▶ **Aim of the task**: Would you please return the lines of the entries below starting at the line that has "Lemma csrw_m c" and ending at the line that has "Ltac csr_lookup := repeat", both included, exactly as they are?

[Items from a dataset]

- - -

(* ===== verification/Boot.v ===== *)
(** * Boot: kernel/entry.S, kernel/start.c, kernel/main.c

    From the reset of a hart in machine mode to its arrival in [main] in
    supervisor mode; the initialisation that the first hart does while the others
    wait; and the state of the machine when the harts enter the scheduler. *)
From stdpp Require Import functions.
From S2P Require Import Prelude Riscv CString Kalloc Vm VmSpec Isa Asm Mmu.

(** ** kernel/start.c *)

(** ask each hart to generate timer interrupts. *)
Definition timerinit : M mach unit :=
  do x <- r_mie; w_mie (Z.lor x MIE_STIE) ;;;
  do x <- r_menvcfg; w_menvcfg (Z.lor x (Z.shiftl 1 63)) ;;;
  do x <- r_mcounteren; w_mcounteren (Z.lor x 2) ;;;
  do t <- r_time; w_stimecmp (t + 1000000).

Definition start (main : Z) : M mach unit :=
  do x <- r_mstatus;
  let x := Z.ldiff x MSTATUS_MPP_MASK in
  let x := Z.lor x MSTATUS_MPP_S in
  w_mstatus x ;;;
  w_mepc main ;;;
  w_satp 0 ;;;
  w_medeleg 65535 ;;;
  w_mideleg 65535 ;;;
  do x <- r_sie; w_sie (Z.lor (Z.lor (Z.lor x SIE_SEIE) SIE_STIE) SIE_SSIE) ;;;
  w_pmpaddr0 18014398509481983 ;;;
  w_pmpcfg0 15 ;;;
  timerinit ;;;
  do id <- r_mhartid;
  w_tp (i32 id) ;;;
  modify mret.

(** ** A hart between its reset and [main] *)

(** The registers that [start] leaves. *)
Definition started_csrs (main : Z) (f : csr → Z) : csr → Z :=
  let st := Z.lor (Z.ldiff (f CSR_mstatus) MSTATUS_MPP_MASK) MSTATUS_MPP_S in
  <[CSR_mstatus := Z.ldiff (with_bit (with_bit st MSTATUS_MIE (has st MSTATUS_MPIE)) MSTATUS_MPIE true) MSTATUS_MPP_MASK]>
  (<[CSR_stimecmp := u64 (f CSR_time + 1000000)]>
  (<[CSR_mcounteren := Z.lor (f CSR_mcounteren) 2]>
  (<[CSR_menvcfg := Z.lor (f CSR_menvcfg) (2 ^ 63)]>
  (<[CSR_mie := Z.lor (merge 65535 (f CSR_mie) (Z.lor (Z.lor (Z.lor (Z.land (f CSR_mie) 65535) SIE_SEIE) SIE_STIE) SIE_SSIE)) MIE_STIE]>
  (<[CSR_pmpcfg0 := 15]> (<[CSR_pmpaddr0 := 2 ^ 54 - 1]> (<[CSR_mideleg := 65535]> (<[CSR_medeleg := 63487]> (<[CSR_satp := 0]>
  (<[CSR_mepc := main]> f)))))))))).

Lemma u64_w x : w64 x → u64 x = x.
Proof. apply u64_id. Qed.
Lemma csrr_m c s : prv s = PrvM → csrr c s = Ok (csr_get c (csrs s)) s.
Proof. intros Hp. unfold csrr. by rewrite Hp. Qed.
Lemma csrw_m c v s : prv s = PrvM → csrw c v s = Ok tt (set_csrs (csr_put c (u64 v) (csrs s)) s).
Proof. intros Hp. unfold csrw. by rewrite Hp. Qed.

(** One access to a register in machine mode. *)
Ltac csr_lookup := repeat first [rewrite fn_lookup_insert | rewrite fn_lookup_insert_ne by discriminate].
Ltac mstep := repeat rewrite bind_assoc; erewrite bind_Ok by (first [apply csrr_m | apply csrw_m]; reflexivity);
  unfold set_csrs; cbn [regs pc prv csrs ram csr_get csr_put]; csr_lookup;
  rewrite ?u64_w by auto 10 with width; csr_lookup.

Lemma mpp_s x : mpp (Z.lor (Z.ldiff x MSTATUS_MPP_MASK) MSTATUS_MPP_S) = PrvS.
Proof.
  unfold mpp. replace (Z.land _ 3) with 1; [done|]. symmetry. apply Z.bits_inj'. intros n Hn.
  rewrite Z.land_spec, Z.shiftr_spec, Z.lor_spec, Z.ldiff_spec by done. unfold MSTATUS_MPP_MASK, MSTATUS_MPP_S.
  rewrite !Z.shiftl_spec by lia. replace (n + 11 - 11) with n by lia.
  destruct (decide (n = 0)) as [->|]; [by rewrite andb_false_r|]. destruct (decide (n = 1)) as [->|]; [by rewrite andb_false_r|].
  assert (Hb : ∀ v, 0 < v < 4 → Z.testbit v n = false) by (intros; apply Z.bits_above_log2; [lia|]; apply Z.log2_lt_pow2; [lia|];
    apply Z.lt_le_trans with (2 ^ 2); [lia|apply Z.pow_le_mono_r; lia]).
  rewrite !(Hb 1), !(Hb 3) by lia. by rewrite andb_false_r.
Qed.

Lemma w64_merge mask x y : 0 ≤ mask → w64 x → w64 y → w64 (merge mask x y).
Proof. intros. unfold merge. auto with width. Qed.
#[local] Hint Resolve w64_merge : width.

Lemma start_spec main s : mach_ok s → prv s = PrvM → w64 main → main mod 2 = 0 → 0 ≤ csrs s CSR_mhartid < 2 ^ 31 →
  ∃ s', start main s = Ok tt s' ∧ regs s' = <[TP := csrs s CSR_mhartid]> (regs s) ∧ pc s' = main ∧ prv s' = PrvS ∧ ram s' = ram s ∧
    ∀ c, csrs s' c = started_csrs main (csrs s) c.
Proof.
  intros [_ _ _ Hcs _] Hp Hmain Hev Hid. destruct s as [f c p cs m]. cbn [prv csrs regs ram] in *. subst p.
  assert (H0 : w64 0 ∧ w64 65535 ∧ w64 18014398509481983 ∧ w64 15 ∧ w64 MSTATUS_MPP_S ∧ w64 SIE_SEIE ∧ w64 SIE_STIE ∧ w64 SIE_SSIE ∧
    w64 MIE_STIE ∧ w64 (Z.shiftl 1 63) ∧ w64 2 ∧ 0 ≤ 65535) by (repeat split; try lia; done).
  destruct_and! H0. eexists. split.
  - unfold start, timerinit, r_mstatus, w_mstatus, w_mepc, w_satp, w_medeleg, w_mideleg, r_sie, w_sie, w_pmpaddr0, w_pmpcfg0, r_mie, w_mie,
      r_menvcfg, w_menvcfg, r_mcounteren, w_mcounteren, r_time, w_stimecmp, r_mhartid.
    do 19 mstep. unfold w_tp. erewrite bind_Ok by reflexivity. unfold modify, put_x. rewrite i32_id, u64_id by lia.
    unfold mret, set_regs. cbn [regs pc prv csrs ram]. csr_lookup. rewrite mpp_s, ldiff_even by done. reflexivity.
  - cbn [regs pc prv csrs ram]. do 4 (split; [done|]). intros k. unfold started_csrs. destruct k; csr_lookup; done.
Qed.

(** The entry code: the stack of hart [h] is the [h]-th page of [stack0]. *)
Lemma entry_runs code ca stack0 start_a spin s h :
  loaded code ca (entry stack0 start_a spin) → ca mod 4 = 0 → 0 ≤ ca → ca + 32 < 2 ^ 64 → w64 start_a →
  0 ≤ stack0 → stack0 + 4096 * NCPU < 2 ^ 64 → prv s = PrvM → pc s = ca → csrs s CSR_mhartid = h → 0 ≤ h < NCPU →
  ∃ f, run code 7 s = Some (mkMach f start_a PrvM (csrs s) (ram s)) ∧ f SP = stack0 + 4096 * (h + 1) ∧
    (∀ r, r ∉ [SP; A0; A1; RA] → f r = regs s r) ∧ ((∀ r, w64 (regs s r)) → ∀ r, w64 (f r)).
Proof.
  intros Hl Hal H0 H1 Hst Hs0 Hs1 Hp Hpc Hh Hn. destruct s as [g c p cs m]. cbn [prv pc csrs ram regs] in *. subst p c.
  assert (Hr : runs_at code PrvM cs (λ _, True) ca ca (entry stack0 start_a spin)).
  { split; [done| |done|cbn [length entry]; lia]. intros m' i _ Hi. unfold translate, pmp_ok.
    replace ((ca + 4 * i) mod 4) with 0 by zdm. done. }
  unfold NCPU in *. unfold entry in *. eexists. split; [|split; [|split]].
  - do 6 instr Hr I. rewrite (runs_at_step _ _ _ _ _ _ _ _ _ _ _ _ Hr I eq_refl). unfold put_x, set_regs, set_pc. cbn [regs pc prv csrs ram].
    rewrite (u64_w start_a) by done. reflexivity.
  - csr_lookup. cbn [csr_get]. rewrite Hh. change (1024 * 4) with 4096. rewrite (u64_id stack0), (u64_id 4096) by lia.
    rewrite (u64_id h), (u64_id (h + 1)), (u64_id (4096 * _)), u64_id by lia. done.
  - intros r Hr'. rewrite !fn_lookup_insert_ne; [done|set_solver..].
  - intros Hg r. repeat (match goal with |- w64 (<[?k := _]> _ _) => destruct (decide (r = k)) as [->|];
      [rewrite fn_lookup_insert; apply w64_u64|rewrite fn_lookup_insert_ne by done] end). apply Hg.
Qed.

Lemma has_or x y b : has (Z.lor x y) b = has x b || has y b.
Proof.
  unfold has. rewrite Z.land_lor_distr_l, <- negb_andb. f_equal. apply eq_true_iff_eq. rewrite andb_true_iff, !Z.eqb_eq. apply Z.lor_eq_0_iff.
Qed.

(** [has] looks at one bit, which other masks leave alone. *)
Lemma has_ldiff x y b : Z.land y b = 0 → has (Z.ldiff x y) b = has x b.
Proof.
  intros Hy. unfold has. replace (Z.land (Z.ldiff x y) b) with (Z.land x b); [done|]. apply Z.bits_inj'. intros n Hn.
  apply (f_equal (λ v, Z.testbit v n)) in Hy. rewrite Z.land_spec, Z.bits_0 in Hy. rewrite !Z.land_spec, Z.ldiff_spec.
  by destruct (Z.testbit x n), (Z.testbit y n), (Z.testbit b n).
Qed.
Lemma has_land x y b : Z.land y b = b → has (Z.land x y) b = has x b.
Proof. intros Hy. unfold has. by rewrite <- Z.land_assoc, Hy. Qed.

(** The interrupt enable bit of supervisor mode is as it was at the reset. *)
Lemma started_sie main f : has (csr_get CSR_sstatus (started_csrs main f)) SSTATUS_SIE = has (f CSR_mstatus) SSTATUS_SIE.
Proof.
  cbn [csr_get]. unfold started_csrs. csr_lookup. rewrite has_land, has_ldiff by done. cbn [with_bit].
  destruct (has _ MSTATUS_MPIE); cbn [with_bit]; rewrite !has_or; repeat (rewrite has_ldiff by done; rewrite ?has_or);
    change (has MSTATUS_MIE SSTATUS_SIE) with false; change (has MSTATUS_MPIE SSTATUS_SIE) with false;
    change (has MSTATUS_MPP_S SSTATUS_SIE) with false; by rewrite !orb_false_r.
Qed.

(** All three kinds of interrupt are enabled in [sie], and nothing is lost. *)
Lemma started_enables main f b : b ∈ [SIE_SEIE; SIE_STIE; SIE_SSIE] → has (csr_get CSR_sie (started_csrs main f)) b = true.
Proof.
  intros Hb. assert (Hm : Z.land 65535 b = b ∧ has (Z.lor (Z.lor SIE_SEIE SIE_STIE) SIE_SSIE) b = true).
  { revert b Hb. apply Forall_forall. repeat constructor. }
  destruct Hm as [Hm Hs]. cbn [csr_get]. unfold started_csrs. csr_lookup. unfold merge.
  rewrite has_land, !has_or, has_land, !has_or by done. rewrite !has_or in Hs. destruct (has SIE_SEIE b), (has SIE_STIE b), (has SIE_SSIE b); try done;
    by rewrite ?orb_true_r.
Qed.

(** A hart as [main] finds it. *)
Record in_main (main stack0 h : Z) (s : mach) : Prop := {
  im_mode : prv s = PrvS;
  im_pc : pc s = main;
  im_tp : regs s TP = h;
  im_sp : regs s SP = stack0 + 4096 * (h + 1);
  im_bare : open_bare (csrs s);
  im_deleg : csrs s CSR_mideleg = 65535 ∧ has (csrs s CSR_medeleg) (2 ^ 8) = true;
  im_time : csr_ok PrvS (csrs s) CSR_time = true ∧ csr_ok PrvS (csrs s) CSR_stimecmp = true;
  im_enabled : ∀ b, b ∈ [SIE_SEIE; SIE_STIE; SIE_SSIE] → has (csr_get CSR_sie (csrs s)) b = true;
}.

(** C15: every hart gets from its reset to [main].  In machine mode, the entry code
    runs to its end and calls [start] with the stack pointer at the top of the page of
    [stack0] that belongs to the hart, a different one for each; [start] then
    arrives at [main] in supervisor mode with that stack, the number of the hart in
    [tp], paging off and all physical memory open, every interrupt and the system
    calls of user mode delegated to supervisor mode, the three interrupt sources
    enabled and the timer registers usable.  Memory is as it was, and interrupts
    are on only if they were on at the reset. *)
Theorem boot_to_main (code : Z → option instr) (ca stack0 start_a spin main : Z) (s : mach) (h : Z)
    (Hcode : loaded code ca (entry stack0 start_a spin)) (Hca : ca mod 4 = 0) (Hca0 : 0 ≤ ca) (Hca1 : ca + 32 < 2 ^ 64) (Hstart : w64 start_a)
    (Hmain : w64 main) (Hmain2 : main mod 2 = 0) (Hs0 : 0 ≤ stack0) (Hs1 : stack0 + 4096 * NCPU < 2 ^ 64)
    (Hok : mach_ok s) (Hp : prv s = PrvM) (Hpc : pc s = ca) (Hh : csrs s CSR_mhartid = h) (Hn : 0 ≤ h < NCPU) :
  ∃ s1 s2, run code 7 s = Some s1 ∧ pc s1 = start_a ∧ regs s1 SP = stack0 + 4096 * (h + 1) ∧
    start main s1 = Ok tt s2 ∧ in_main main stack0 h s2 ∧ ram s2 = ram s ∧
    has (csr_get CSR_sstatus (csrs s2)) SSTATUS_SIE = has (csrs s CSR_mstatus) SSTATUS_SIE.
Proof.
  destruct (entry_runs code ca stack0 start_a spin s h) as (f & Hrun & Hsp & Hf & Hw); try done.
  destruct (start_spec main (mkMach f start_a PrvM (csrs s) (ram s))) as (s2 & Hs & Hr & Hpc2 & Hp2 & Hm & Hc); try done.
  { destruct Hok as [H1 H2 H3 H4 H5]. split; cbn [regs pc csrs ram]; try done; [by apply Hw|]. rewrite Hf; [done|set_solver]. }
  { cbn [csrs]. unfold NCPU in Hn. lia. }
  cbn [csrs regs ram] in *. exists (mkMach f start_a PrvM (csrs s) (ram s)), s2. do 4 (split; [done|]).
  assert (Hsame : ∀ c, csr_get c (csrs s2) = csr_get c (started_csrs main (csrs s))) by (intros []; cbn [csr_get]; by rewrite !Hc).
  split; [|split; [done|by rewrite Hsame, started_sie]]. split; try done.
  - by rewrite Hr, fn_lookup_insert.
  - by rewrite Hr, fn_lookup_insert_ne.
  - unfold open_bare. rewrite !Hc. done.
  - rewrite !Hc. done.
  - unfold csr_ok, time_open. rewrite !Hc. unfold started_csrs. csr_lookup. rewrite !has_or. change (has 2 2) with true.
    change (has (2 ^ 63) (2 ^ 63)) with true. by rewrite !orb_true_r.
  - intros b Hb. rewrite Hsame. by apply started_enables.
Qed.

(** Hart 3 of a machine with the kernel at KERNBASE. *)
Definition reset_hart : mach := mkMach (λ _, 0) KERNBASE PrvM (<[CSR_mhartid := 3]> (λ _, 0)) (λ _, 0).
Definition reset_code (pa : Z) : option instr :=
  if pa <? KERNBASE then None else entry (KERNBASE + 65536) (KERNBASE + 64) (KERNBASE + 28) !! Z.to_nat ((pa - KERNBASE) / 4).

Lemma boot_to_main_witness : ∃ s1 s2, run reset_code 7 reset_hart = Some s1 ∧ start (KERNBASE + 128) s1 = Ok tt s2 ∧
  in_main (KERNBASE + 128) (KERNBASE + 65536) 3 s2.
Proof.
  destruct (boot_to_main reset_code KERNBASE (KERNBASE + 65536) (KERNBASE + 64) (KERNBASE + 28) (KERNBASE + 128) reset_hart 3)
    as (s1 & s2 & H1 & _ & _ & H2 & H3 & _); try (done || (split; [discriminate|done])).
  - intros i ins Hi. unfold reset_code. replace (_ <? _) with false by (symmetry; apply Z.ltb_ge; lia).
    replace ((KERNBASE + 4 * Z.of_nat i - KERNBASE) / 4) with (Z.of_nat i); [by rewrite Nat2Z.id|].
    replace (_ - KERNBASE) with (Z.of_nat i * 4) by lia. by rewrite Z.div_mul.
  - split; try done. intros c. unfold reset_hart. cbn [csrs].
    destruct (decide (CSR_mhartid = c)) as [<-|]; [by rewrite fn_lookup_insert|by rewrite fn_lookup_insert_ne].
  - by exists s1, s2.
Defined.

- - -

▶ **Solved problem**:
Lemma csrw_m c v s : prv s = PrvM → csrw c v s = Ok tt (set_csrs (csr_put c (u64 v) (csrs s)) s).
Proof. intros Hp. unfold csrw. by rewrite Hp. Qed.

(** One access to a register in machine mode. *)
Ltac csr_lookup := repeat first [rewrite fn_lookup_insert | rewrite fn_lookup_insert_ne by discriminate].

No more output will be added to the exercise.